I'm currently reading a proof of the following claim from the notes http://www.cs.berkeley.edu/~sinclair/cs271/n5.pdf which can be found on the bottom of page 6. I'd like to point out i'm interested in the random algorithmic aspects of the notes and have never studied Boolean functions before.
Claim 5.4: Almost all $n$-input Boolean functions require circuits of size at least $2^{n}/n$
The proof goes as follows:
Proof: (sketch) Let $N(S)$ be the number of circuits of size $S$. To bound $N(S)$, note that each gate has two possible inputs and $16$ functions, so there are $16\times S^{2}$ choices for a single gate, so the number of circuits is $N(S) \leq (16 ∗ S^{2})^{S}$. There are $2^{2^{n}}$ different functions with $n$ inputs. A calculation shows that if $S < 2 ^{n}/n$, then $N(S)/2^{2^{n}} \rightarrow 0$ as $n \rightarrow \infty$.
Questions:
1) (NOT REGARDING PROOF) Firstly they mention briefly what a gate is but can every boolean function be represented using a series of gates? On page 6 they seem to mention a boolean function has $n$ inputs ($x_{1},...,x_{n}$) and $1$ output, and then just jump to a notion of a gate without really linking them together.
2) (REGARDING PROOF) I understand since each gate has two inputs for example $x_{2},x_{5}$ and $|\{0,1\}^{2}|=4$ each of these pairs can be assigned two values $0$ or $1$ and so there are 16 possible functions. How did they get $16 \times S^{2}$ possible choices for each gate and more importantly what do they mean here by choice?
3) (REGARDING PROOF) How does the deduction that if $S<2^{n}/n$ then then $N(S)/2^{2^{n}} \rightarrow 0$ as $n \rightarrow \infty$ complete the proof?

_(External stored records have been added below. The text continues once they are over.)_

(* ===== verification/SafeChange.v ===== *)
(** * Safe change mode (src-tauri/src/mongo/safe_change.rs)

    The preview of a write: the documents it matches, their simulated after-state, a diff,
    a rollback plan built from the documents as they are, and a risk score.  What the
    server answers (counts, documents, the query plan) is an interface. *)

From stdpp Require Import pretty.
From S2P Require Import Prelude.
From S2P Require Import Bytes.
From S2P Require Import Text.
From S2P Require Import Timeline.
From S2P Require Import Fields.
From S2P Require Import Json.
From S2P Require Import OplogCanon.
From S2P Require Import AppError.
From S2P Require Import BsonJson.
Local Open Scope Z_scope.

Definition DEFAULT_SAMPLE_LIMIT : N := 10.
Definition MAX_SAMPLE_LIMIT : N := 50.
Definition ROLLBACK_CAPTURE_LIMIT : N := 100.

(** ** Paths *)

Fixpoint get_at (path : list string) (doc : Doc) : option Bson :=
  match path with
  | [] => None
  | [k] => get doc k
  | k :: path => match get doc k with Some (Document child) => get_at path child | _ => None end
  end.
Definition get_nested_value (doc : Doc) (path : string) : option Bson := get_at (segments path) doc.
(* ===== verification/SafeChangeSpec.v ===== *)
(** * What safe change mode promises

    The rollback plan of an update that only sets and unsets: simulating it on the simulated
    result gives back the document, up to the order of its fields, provided the paths do not
    overlap, the documents they go through exist and what is unset exists.  Other operators, and
    unsetting what does not exist, leave a trace.  Then the preview: what it counts, and which
    writes it asks a confirmation for.  Concrete documents are at the end. *)

From S2P Require Import Prelude.
From S2P Require Import Text.
From S2P Require Import Timeline.
From S2P Require Import Fields.
From S2P Require Import Json.
From S2P Require Import OplogCanon.
From S2P Require Import AppError.
From S2P Require Import BsonJson.
From S2P Require Import SafeChange.
From S2P Require Import DesktopExample.

(** ** Reading at a path *)

(** The value at the end of a path that goes on inside a value. *)
Definition inside (v : option Bson) (path : list string) : option Bson :=
  match path with
  | [] => v
  | _ => match v with Some (Document d) => get_at path d | _ => None end
  end.

Lemma get_at_cons k path d : get_at (k :: path) d = inside (get d k) path.
Proof. by destruct path. Qed.

Lemma get_at_app p r d : p <> [] -> get_at (p ++ r) d = inside (get_at p d) r.
Proof.
  revert d. induction p as [|k p IH]; [done|]. intros d _. cbn [app]. rewrite !get_at_cons.
  destruct p as [|k' p]; [done|]. destruct (get d k) as [[]|]; cbn [inside app]; try by destruct r.
  apply IH. done.
Qed.

(** Two paths neither of which goes through the other. *)
Definition apart (p q : list string) : Prop := ~ p `prefix_of` q /\ ~ q `prefix_of` p.
#[export] Instance apart_dec p q : Decision (apart p q).
Proof. unfold apart. apply _. Defined.
#[export] Instance apart_sym : Symmetric apart.
Proof. intros p q []. by split. Qed.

I really appreciate any help.
This is a partial answer (I don't really know how to answer question 2)
Question 1) Yes. Every boolean function can be expressed by a series of gates. Actually even few gates are needed for the completeness. For example the most common restriction is that the pair of gates $not$ and $and$ gives completeness. An other example is that any function can be represented by a series of $nand$ gates only.
Question 2) I am not sure for this one. But I think what the mean by choices is the choice of the function for the gate and the way to plug the gate. As you said there are 16 function possible. Moreover, there are S possible choices for each inputs thus $S^2$. What's bugs me is that for me there are $S+n$ possible choices for the input since you have to plug the inputs of the circuit as well but even with $(S+n)^2$ I doubt it would change the outcome of the theorem.
Question 3) Notice that (adding an identity gate), for all circuit of size $S$ there is a circuit of size $S+1$ achieving the same function. Hence the number of function that can be represented by circuit of size smaller or equals to $S$ is lower or equal to the number of circuit of size $S$. Thus $N(S)/2^{2^n} \to 0$ gives you that for $n$ large enough there are much more functions of arrity $n$ than circuit of size $S$ hence the conclusion of the theorem.